Si la légitimité est applicable à diverses formes de gouvernement, pourvu qu’elles conviennent au pays et « à la logique de la création, » elle peut aussi, dans les pays qui demandent la monarchie héréditaire, passer d’une dynastie à une autre : transition délicate pour l’auteur, mais il s’en expliquera progressivement. « Il est possible que Dieu ait changé de dessein sur la dynastie qu’il avait élevée; il est possible que nos révolutions n’aient été permises qu’en vue d’une heureuse transformation, et que dans un ou deux siècles nos descendans n’aient qu’à se féliciter des changemens qui ont fait notre douleur; il est possible enfin qu’une monarchie nouvelle soit appelée à une œuvre non moins glorieuse, non moins providentielle que celle de la monarchie ancienne. » Mais alors, s’écrieront les légitimistes, le principe traditionnel défendu par nous était donc une erreur? Si pareille chose est possible, l’ancienne dynastie existant encore, notre droit divin indéfectible est donc une utopie, et nous ne pouvons plus soutenir la discussion contre nos adversaires? A cela M. Muller répond par cette comparaison : « Il est possible que tous les propriétaires soient quelque jour dépouillés par une commotion sociale, que la propriété se reconstitue ensuite dans d’autres mains, et qu’une longue période de calme et de prospérité succède à ce bouleversement.
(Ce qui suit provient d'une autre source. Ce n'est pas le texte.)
Lemma status_checks_health_after_listing_witness :
  value (show_status Environment.all_up []) = Ret tt.
Proof.
  refine (proj1 (proj1 (status_checks_health_after_listing Environment.all_up [] _)
                   eq_refl)).
  intros h argv e H. discriminate H.
Defined.

End Status.

(** ** From the command line to the detection *)

Module Launch.

Import Environment CommandLine.

Section NoDocker.

Variable w : World.

Lemma main_history (action : string) (dev : bool) (h : list event)
    (manager : DockerServiceManager) :
  In action choices ->
  value (__init__ w h) = Ret manager ->
  history (main w action dev h) =
  history (dispatch w manager action dev (history (__init__ w h))).
Proof.
  intros Hin Hinit. unfold main.
  rewrite (valid_action _ Hin). cbn [negb].
  rewrite bind_run, Hinit. cbn [value history].
  rewrite bind_run. unfold try_except.
  destruct (value (dispatch w manager action dev _)) as [b|e] eqn:Ea.
  - rewrite Ea. reflexivity.
  - unfold orelse, except.
    destruct (isinstance e KeyboardInterrupt); [reflexivity|].
    destruct (isinstance e Exception); [reflexivity|].
    rewrite Ea. reflexivity.
Qed.

Lemma detection_raises (self : DockerServiceManager) (h : list event) (e : exn) :
  run_result w h docker_version = Failed e ->
  isinstance e FileNotFoundError = false ->
  wp (check_docker_environment w self) h
     (fun r h' => r = Raise e /\ h' = log h (ERun docker_version (Failed e))).
Proof.
  unfold docker_version. intros E He. unfold check_docker_environment.
  apply wp_bind, wp_print; cbv beta iota.
  apply wp_bind_flow. wp_go. split; reflexivity.
Qed.

(** X14. On a machine where [docker --version] does not succeed (it
    leaves with a non-zero status, or cannot be started, or is
    interrupted), the [start] action ends with status 1 and that probe
    is the only thing it ran after the manager was set up: nothing is
    built and no container is touched. *)
Theorem start_without_docker_exits_one (dev : bool) (h : list event)
    (manager : DockerServiceManager) :
  value (__init__ w h) = Ret manager ->
  let h0 := history (__init__ w h) in
  let o1 := run_result w h0 docker_version in
  exit_zero o1 = false ->
  exit_status (main w "start" dev h) = 1 /\
  history (main w "start" dev h) = log h0 (ERun docker_version o1).
Proof.
  intros Hinit h0 o1 Z1.
  assert (Hin : In "start" choices) by (cbn; auto).
  rewrite (main_exit_status w "start" dev h manager Hin Hinit).
  rewrite (main_history "start" dev h manager Hin Hinit).
  fold h0. unfold dispatch. cbn [String.eqb Ascii.eqb Bool.eqb].
  destruct (escapes FileNotFoundError o1) eqn:X1.
  - destruct o1 as [p1|e1] eqn:E1; cbn [escapes] in X1; [discriminate|].
    apply negb_true_iff in X1.
    wp_start (start_services w manager dev) h0. unfold start_services.
    apply wp_bind, wp_print; cbv beta iota.
    apply wp_bind, wp_print; cbv beta iota.
    apply wp_bind, (wp_mono _ _ _ _ (detection_raises manager h0 e1 E1 X1)).
    intros r h' [-> ->]. split; reflexivity.
  - pose proof (detection_without_runtime w manager h0 o1 eq_refl Z1 X1)
      as [(checks & Hv & K1 & _) Hh].
    destruct (Starting.refused w manager dev h0 checks Hv (or_introl K1)) as [Hr Hrh].
    rewrite Hr, Hrh, Hh. split; reflexivity.
Qed.

End NoDocker.

(** A machine without Docker. *)
Definition docker_missing : World :=
  {| run_result := fun _ _ =>
       Failed (mk_exn FileNotFoundError "No such file or directory: 'docker'");
     popen_result := fun _ _ => completed 0 "";
     path_exists := fun _ _ => true;
     path_error := fun _ _ => None;
     sleep_result := fun _ _ => None;
     yaml_installed := true;
     yaml_load := fun _ _ => Ret (PDict ∅);
     yaml_dump := fun _ _ _ => None;
     cwd := "/srv/AIForge";
     importlib_root := fun _ => Ret "/usr/lib/python3/site-packages/aiforge/..";
     pkg_resources_root := fun _ => Ret "/usr/lib/python3/site-packages/aiforge/.." |}.

Lemma start_without_docker_exits_one_witness :
  exit_status (main docker_missing "start" true []) = 1.
Proof.
  exact (proj1 (start_without_docker_exits_one
                  docker_missing true [] source_tree eq_refl eq_refl)).
Defined.

End Launch.

(** ** What follows a successful start *)

Module AfterUp.

Import Environment.

Section Sequence.

Variables (w : World) (self : DockerServiceManager).


End Sequence.


End AfterUp.

(** ** The order of the removals *)

Module Order.

Import PyStrFacts ImageRemoval Removal.

Section Removals.

Variable w : World.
Le principe de la propriété en sera-t-il moins vrai pour cela? » Les révolutions renversent quelquefois les établissemens humains, mais ne changent point les conditions de l’ordre par lequel ces établissemens existent. « Dans mille ans comme aujourd’hui, la propriété sera obligée de s’appuyer sur le respect de la loi divine, et dans mille ans encore la monarchie héréditaire n’offrira de force et de sécurité aux peuples que par la fidèle observation du principe de légitime succession. » Ainsi, selon l’auteur, les personnes changent, mais les choses restent, et une dynastie nouvelle, si elle remplit les conditions qui manifestent une origine divine, sera légitime et de droit divin comme la première.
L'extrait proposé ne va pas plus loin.